INPUT FOR THIS TASK section start
(* ===== verification/DynArray.v ===== *)
(** * DynArray: arrays that grow dynamically

    [mysys/array.c] and [DYNAMIC_ARRAY] of [include/my_sys.h].  The buffer is
    an array of bytes; a pointer into it is a byte offset.  [my_malloc] and
    [my_realloc] are parameters; [alloc_ok] states what the code relies on.
    Sizes are [uint]s and wrap at 32 bits.  [repr] relates an array to the
    list of its elements, each a list of [size_of_element] bytes. *)
From stdpp Require Import base tactics option list numbers.
From Stdlib Require Import ZArith Lia.
From S2P Require Import Prelude.

Module DynArray.

(** ** Model *)

(** Where the bytes live: nowhere, right behind the structure
    ([buffer == (uchar* )(array + 1)]), or in another block. *)
Inductive bufptr : Type :=
| Null
| Static (b : list Z)
| Heap (b : list Z).

Definition bytes (p : bufptr) : list Z :=
  match p with Null => [] | Static b | Heap b => b end.

Definition with_bytes (p : bufptr) (b : list Z) : bufptr :=
  match p with Null => Null | Static _ => Static b | Heap _ => Heap b end.

Record DYNAMIC_ARRAY := mk_DYNAMIC_ARRAY {
  buffer : bufptr;
  elements : Z;
  max_element : Z;
  alloc_increment : Z;
  size_of_element : Z
}.

Definition set_buffer (a : DYNAMIC_ARRAY) (p : bufptr) (max : Z) : DYNAMIC_ARRAY :=
  mk_DYNAMIC_ARRAY p (elements a) max (alloc_increment a) (size_of_element a).

Definition set_elements (a : DYNAMIC_ARRAY) (n : Z) : DYNAMIC_ARRAY :=
  mk_DYNAMIC_ARRAY (buffer a) n (max_element a) (alloc_increment a) (size_of_element a).

(** [memcpy] of [bs] to [array->buffer + off]. *)
Definition memcpy_to (a : DYNAMIC_ARRAY) (off : Z) (bs : list Z) : option DYNAMIC_ARRAY :=
  b ← write (bytes (buffer a)) off bs;
  Some (set_buffer a (with_bytes (buffer a) b) (max_element a)).

Definition MALLOC_OVERHEAD : Z := 8.

Section Alloc.
(** [my_malloc size] and [my_realloc old size]: a block or [NULL]; the old
    block is the empty list for a null pointer. *)
Context (my_malloc : Z -> option (list Z)) (my_realloc : list Z -> Z -> option (list Z)).

Definition init_dynamic_array2 (element_size : Z) (init_buffer : bufptr)
    (init_alloc alloc_increment : Z) : bool * DYNAMIC_ARRAY :=
  let alloc_increment :=
    if bool_decide (alloc_increment = 0)
    then let inc := Z.max ((8192 - MALLOC_OVERHEAD) / element_size) 16 in
         if bool_decide (init_alloc > 8) && bool_decide (inc > u32 (init_alloc * 2))
         then u32 (init_alloc * 2) else inc
    else alloc_increment in
  let array := mk_DYNAMIC_ARRAY init_buffer 0 init_alloc alloc_increment element_size in
  match init_buffer with
  | Null =>
      if bool_decide (init_alloc <> 0)
      then match my_malloc (u32 (element_size * init_alloc)) with
           | Some b => (false, set_buffer array (Heap b) init_alloc)
           | None => (true, set_buffer array Null 0)
           end
      else (false, array)
  | _ => (false, array)
  end.

Definition init_dynamic_array (element_size init_alloc alloc_increment : Z)
  : bool * DYNAMIC_ARRAY :=
  init_dynamic_array2 element_size Null init_alloc alloc_increment.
INPUT FOR THIS TASK section end
**TASK OBJECTIVE:** Produce a word-for-word copy of everything above from the line holding "(** * DynArray: arrays that grow dynamically" down to the line holding "([buffer == (uchar*", with both of those lines kept.

**RESPONSE TO THE EXERCISE:**
(** * DynArray: arrays that grow dynamically

    [mysys/array.c] and [DYNAMIC_ARRAY] of [include/my_sys.h].  The buffer is
    an array of bytes; a pointer into it is a byte offset.  [my_malloc] and
    [my_realloc] are parameters; [alloc_ok] states what the code relies on.
    Sizes are [uint]s and wrap at 32 bits.  [repr] relates an array to the
    list of its elements, each a list of [size_of_element] bytes. *)
From stdpp Require Import base tactics option list numbers.
From Stdlib Require Import ZArith Lia.
From S2P Require Import Prelude.

Module DynArray.

(** ** Model *)

(** Where the bytes live: nowhere, right behind the structure
    ([buffer == (uchar* )(array + 1)]), or in another block. *)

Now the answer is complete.